Further, I am of the view that counsel for the applicant is correct in her submission that no issue of proportionality can arise in circumstances where there is an intention to prosecute the respondent and he is being proceeded against in that connection.

Turning then to the objection based upon s. 15 of the Act of 1965, I have previously expressed the view obiter dictum in a case of Minister for Justice and Equality v. Connolly [2012] IEHC 575 (Unreported, High Court, Edwards J., 6th December, 2012) that s. 20 of the Misuse of Drugs Act 1977 is both territorial and extra territorial in its application. While it is extra territorial in that it allows a person to be tried in Ireland for aiding, abetting, counselling or inducing the commission in a place outside the state of an offence punishable under a corresponding law in force in that place, it is territorial in as much as the act constituting that aiding, abetting, counselling or inducing must be an act done within the territory of Ireland. While the respondent has sought to suggest in his affidavit that he may have been in Ireland on the 25th September, 2008, the act or conduct alleged against him is possession (in the sense of exercising control) of drugs in Stavanger on that date. Whether or not Mr. Pocevicius was in Norway or in Ireland, or in both places, on the date in question is not determinative of whether the offence to which the extradition request relates could be tried in Ireland. In order for the offence to be triable in Ireland it would have to be established that some act or conduct amounting to aiding, abetting, counselling or inducing the commission of the drugs offence charged against him in Norway was committed by the respondent while he was in Ireland. There is, however, nothing in the evidence capable of establishing as a matter of probability that any act or conduct of that sort was committed in Ireland. At most there is a suggestion, which is still being examined, that Mr. Pocevicius may have been in Ireland on the date in question. The evidence, such as it is, does not establish that anything specific was done in Ireland to exercise control over drugs imported, or to be imported, into Norway on that date. Accordingly, the Court is not satisfied that the offence in question is regarded under the law of Ireland as having been committed in this state. I therefore reject the objection based upon s. 15 of the Act of 1965.

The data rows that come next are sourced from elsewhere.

(* ===== verification/TokenPool.v ===== *)
(** The credential pool of concurrent builds (apps/web-server/server/services/
    claude_token_pool.py) and the SAML replay cache (apps/web-server/server/saml/
    replay_cache.py): two small stores guarded by a lock, each call one atomic step. *)
From S2P Require Import Prelude PyData.

(** ** Credentials *)

Record Credential := {
  cd_token : string;
  cd_profile_id : string;
  cd_profile_name : string;
}.

Record Entry := {
  en_cred : Credential;
  en_in_use : nat;
  en_last_handed : nat;
}.

(** An entry object is its position in [pl_entries]; [pl_by_profile] maps a profile id to
    a position. *)
Record ClaudeTokenPool := {
  tp_entries : list Entry;
  tp_by_profile : gmap string nat;
  tp_checked_out : gmap string string;
  tp_seq : nat;
}.

Module Pool.

(** The construction loop of [from_sources]: a repeated profile id overwrites. *)
Definition from_credentials (creds : list Credential) : ClaudeTokenPool :=
  {| tp_entries := (fun c => {| en_cred := c; en_in_use := 0; en_last_handed := 0 |}) <$> creds;
     tp_by_profile :=
       foldl (fun m ic => <[cd_profile_id ic.2 := ic.1]> m) ∅ (imap pair creds);
     tp_checked_out := ∅; tp_seq := 0 |}.

Definition size (p : ClaudeTokenPool) : nat := length (tp_entries p).
Definition is_empty (p : ClaudeTokenPool) : bool := negb (list_truthy (tp_entries p)).

(** The comparison of [min(..., key=lambda e: (e.last_handed, e.in_use))]. *)
Definition lru_le (a b : nat * Entry) : bool :=
  (en_last_handed a.2 <? en_last_handed b.2)
  || ((en_last_handed a.2 =? en_last_handed b.2) && (en_in_use a.2 <=? en_in_use b.2)).

Definition candidates (exclude : option string) (p : ClaudeTokenPool) : list (nat * Entry) :=
  let all := imap pair (tp_entries p) in
  let l := keep (fun e => negb (bool_decide (Some (cd_profile_id (en_cred e.2)) = exclude))) all in
  if list_truthy l then l else all.

Definition pickable (exclude : option string) (p : ClaudeTokenPool) : list (nat * Entry) :=
  let c := candidates exclude p in
  let free := keep (fun e => en_in_use e.2 =? 0) c in
  if list_truthy free then free else c.

(** What a task holds, when the profile is still in the pool. *)
Definition held (task_id : string) (p : ClaudeTokenPool) : option Entry :=
  profile ← tp_checked_out p !! task_id;
  i ← tp_by_profile p !! profile;
  tp_entries p !! i.

Definition use (seq : nat) (e : Entry) : Entry :=
  {| en_cred := en_cred e; en_in_use := S (en_in_use e); en_last_handed := seq |}.
Definition unuse (e : Entry) : Entry :=
  {| en_cred := en_cred e; en_in_use := pred (en_in_use e); en_last_handed := en_last_handed e |}.

Definition checkout (task_id : string) (exclude : option string) (p : ClaudeTokenPool)
  : ClaudeTokenPool * option Credential :=
  if is_empty p then (p, None)
  else match held task_id p with
       | Some e => (p, Some (en_cred e))
       | None =>
           match pickable exclude p with
           | [] => (p, None)
           | x :: l =>
               let '(i, e) := min_by lru_le x l in
               let seq := S (tp_seq p) in
               ({| tp_entries := alter (use seq) i (tp_entries p);
                   tp_by_profile := tp_by_profile p;
                   tp_checked_out := <[task_id := cd_profile_id (en_cred e)]> (tp_checked_out p);
                   tp_seq := seq |}, Some (en_cred e))
           end
       end.

Definition release (task_id : string) (p : ClaudeTokenPool) : ClaudeTokenPool :=
  match tp_checked_out p !! task_id with
  | None => p
  | Some profile =>
      {| tp_entries :=
           match tp_by_profile p !! profile with
           | Some i => alter unuse i (tp_entries p)
           | None => tp_entries p
           end;
         tp_by_profile := tp_by_profile p;
         tp_checked_out := delete task_id (tp_checked_out p); tp_seq := tp_seq p |}
  end.

End Pool.

(** ** Discovery *)

(** [_POOL_SPLIT_RE.split(s)]: a run of separators gives empty pieces here, which the caller
    drops as it drops blank ones. *)
Definition pool_split (s : string) : list string :=
  concat (split_on ";"%char <$> concat (split_on ","%char <$> split_on (ascii_of_nat 10) s)).

(** One profile of the file: [p.get("oauthToken") or p.get("token")] and the skip of absent and
    repeated tokens. *)
Definition profile_token (d : dict) : res (option string) :=
  match dget "oauthToken" d with
  | Some v => if truthy v then Some <$> as_str v
              else match dget "token" d with
                   | Some t => if truthy t then Some <$> as_str t else Ok None
                   | None => Ok None
                   end
  | None => match dget "token" d with
            | Some t => if truthy t then Some <$> as_str t else Ok None
            | None => Ok None
            end
  end.

Fixpoint profile_creds (seen : list string) (n : nat) (l : list json) : res (list Credential) :=
  match l with
  | [] => Ok []
  | JObj d :: rest =>
      let! token := profile_token d in
      match token with
      | None => profile_creds seen n rest
      | Some t =>
          if bool_decide (t ∈ seen) then profile_creds seen n rest
          else
            let! id := match dget "id" d with
                       | Some v => if truthy v then as_str v else Ok ("profile-" +:+ pretty n)
                       | None => Ok ("profile-" +:+ pretty n)
                       end in
            let! name := get_or as_str "name" "Profile" d in
            let! creds := profile_creds (t :: seen) (S n) rest in
            Ok ({| cd_token := t; cd_profile_id := id; cd_profile_name := name |} :: creds)
      end
  | _ :: _ => Err AttributeError
  end.
Lemma rev_app_chars f s t :
  all_chars f (String.rev_app s t) = all_chars f s && all_chars f t.
Proof.
  revert t. induction s as [|c s IH]; intros t; [done|]. cbn. rewrite IH. cbn.
  destruct (f c), (all_chars f s); done.
Qed.

Lemma rev_chars f s : all_chars f (String.rev s) = all_chars f s.
Proof. unfold String.rev. rewrite rev_app_chars. cbn. by rewrite andb_true_r. Qed.

Lemma lstrip_chars s : all_chars is_blank (lstrip s) = all_chars is_blank s.
Proof. induction s as [|c s IH]; [done|]. cbn. destruct (is_blank c) eqn:E; [done|]. cbn. by rewrite E. Qed.

Lemma strip_not_empty s : all_chars is_blank s = false -> is_empty (strip s) = false.
Proof.
  intros H. destruct (is_empty (strip s)) eqn:E; [|done]. exfalso.
  assert (B : all_chars is_blank (strip s) = true) by (by destruct (strip s)).
  unfold strip in B. rewrite rev_chars, lstrip_chars, rev_chars, lstrip_chars in B. congruence.
Qed.

Lemma all_chars_app f a b : all_chars f (a +:+ b) = all_chars f a && all_chars f b.
Proof.
  induction a as [|c a IH]; [done|]. rewrite string_app_cons. cbn. by rewrite IH, andb_assoc.
Qed.

Lemma matches_not_blank s attr v : matches s attr v -> is_empty s || is_empty (strip s) = false.
Proof.
  intros [w1 a w2 e q w3 l v' w4 _ _ _ _ _ _ Na Ba _ _ _].
  set (t := a +:+ w2 +:+ String e (String q (w3 +:+ l +:+ w4))).
  assert (B : all_chars is_blank (w1 +:+ t) = false).
  { unfold t. rewrite all_chars_app, all_chars_app. destruct a as [|c a]; [done|]. cbn in Ba |- *.
    bprop. rewrite (word_not_blank c) by done. by rewrite andb_false_r. }
  rewrite (strip_not_empty _ B). rewrite orb_false_r. by destruct (w1 +:+ t).
Qed.

Lemma matches_quote_free s attr v :
  matches s attr v -> match v with VStr t => all_chars not_quote t = true | VBool _ => True end.
Proof. by intros [w1 a w2 e q w3 l v' w4 _ _ _ _ _ _ _ _ _ _ [t Ht| |]]. Qed.
(** [at_] is the argument [at], when given, as its [isoformat]. *)
Definition record_redrive (env : Env) (cycle_id : Z) (at_ : option string)
    (f : cycle_file) : res (ReviewCycle * cycle_file) :=
  let! cycle := current_cycle env f cycle_id in
  atomic_write_cycle env
    (set_redrive (match at_ with Some a => a | None => at_change env end) cycle).

(** ** Detection *)

Record RedriveSignal := {
  sg_action : string;
  sg_cycle_id : Z;
  sg_state : string;
  sg_requested_at : string;
  sg_timeout : Z;
  sg_redrive_attempts : Z;
  sg_reason : string;
}.

Section detection.
Context `{IsoTime}.

(** [DEFAULT_UNTOUCHED_TIMEOUT_SECONDS], in microseconds. *)
Definition DEFAULT_UNTOUCHED_TIMEOUT : Z := 300000000.

Definition detect_untouched_review (load_now : string) (timeout now : Z)
    (f : cycle_file) : res (option ReviewCycle) :=
  let! cycle := load_cycle load_now f in
  match cycle with
  | None => Ok None
  | Some c => Ok (if is_untouched timeout now c then Some c else None)
  end.
(* ===== verification/Budget.v ===== *)
(** The cost router and the budget gate (apps/backend/core/cost_router_core.py and
    core/budget_enforcement.py): capability floors, the cheapest capable model, admission,
    and the decision whether a build may start under its cost ceiling.

    Dollar amounts, floats in the code, are rationals; [fmt] stands for the formatting of
    an amount in a message. *)
From Stdlib Require Import QArith Qminmax Lqa.
From S2P Require Import Prelude RateLimiter.

#[local] Arguments Qplus : simpl never.
#[local] Arguments Qmult : simpl never.
#[local] Arguments Qdiv : simpl never.
#[local] Arguments inject_Z : simpl never.
#[local] Arguments Qle_bool : simpl never.
#[local] Arguments qlt : simpl never.

(** ** The contract block: JSON with numbers *)

Inductive cval :=
  | CNone
  | CBool (b : bool)
  | CNum (q : Q)
  | CStr (s : string)
  | CList (l : list cval)
  | CDict (d : list (string * cval)).

Abbreviation cdict := (list (string * cval)).

Fixpoint cget {A} (k : string) (d : list (string * A)) : option A :=
  match d with
  | [] => None
  | (k', v) :: d' => if String.eqb k k' then Some v else cget k d'
  end.

(** [d[k] = v] for a key that is not there yet, else in place. *)
Fixpoint cset {A} (k : string) (v : A) (d : list (string * A)) : list (string * A) :=
  match d with
  | [] => [(k, v)]
  | (k', v') :: d' => if String.eqb k k' then (k', v) :: d' else (k', v') :: cset k v d'
  end.

(** ** The catalog (cost_router_core.py) *)

Record Price := { pr_mode : string; pr_in_per_mtok : Q; pr_out_per_mtok : Q }.

(** A row; [me_price] is None when there is no price object. *)
Record ModelEntry := { me_class : string; me_roles : list string; me_price : option Price }.

Abbreviation catalog := (list (string * ModelEntry)).

Definition _CLASS_RANK : list (string * Z) :=
  [("local", 0); ("cheap", 1); ("balanced", 2); ("subscription", 2); ("frontier", 3)]%Z.

Definition _TIER_FLOOR : list (string * string) :=
  [("low", "cheap"); ("medium", "balanced"); ("hard", "frontier")].

Definition class_rank (dflt : Z) (c : string) : Z := default dflt (cget c _CLASS_RANK).

Definition model_cost (e : ModelEntry) (in_tokens out_tokens : Z) : option Q :=
  match me_price e with
  | Some p =>
      if String.eqb (pr_mode p) "metered"
      then Some (inject_Z in_tokens / 1000000 * pr_in_per_mtok p
                 + inject_Z out_tokens / 1000000 * pr_out_per_mtok p)%Q
      else None
  | None => None
  end.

Point number four in the points of objection was not maintained or pursued at the hearing. Moreover, delay as pleaded in point of objection number six was not pursued as a stand alone ground of objection, but rather was relied upon solely as an additional factor to be taken into account in the event of the Court having to consider the proportionality argument. As previously indicated, proportionality does not fall for consideration in the circumstances of this case. Finally, the further claim at point of objection number six that to surrender the respondent would breach his constitutional right to a fair trial was also not maintained or pursued at the hearing.

The Court is disposed in all the circumstances to make an order pursuant to s. 29 (1) of the Act of 1965 as amended committing the respondent to a prison there to await the order of the Minister for his extradition.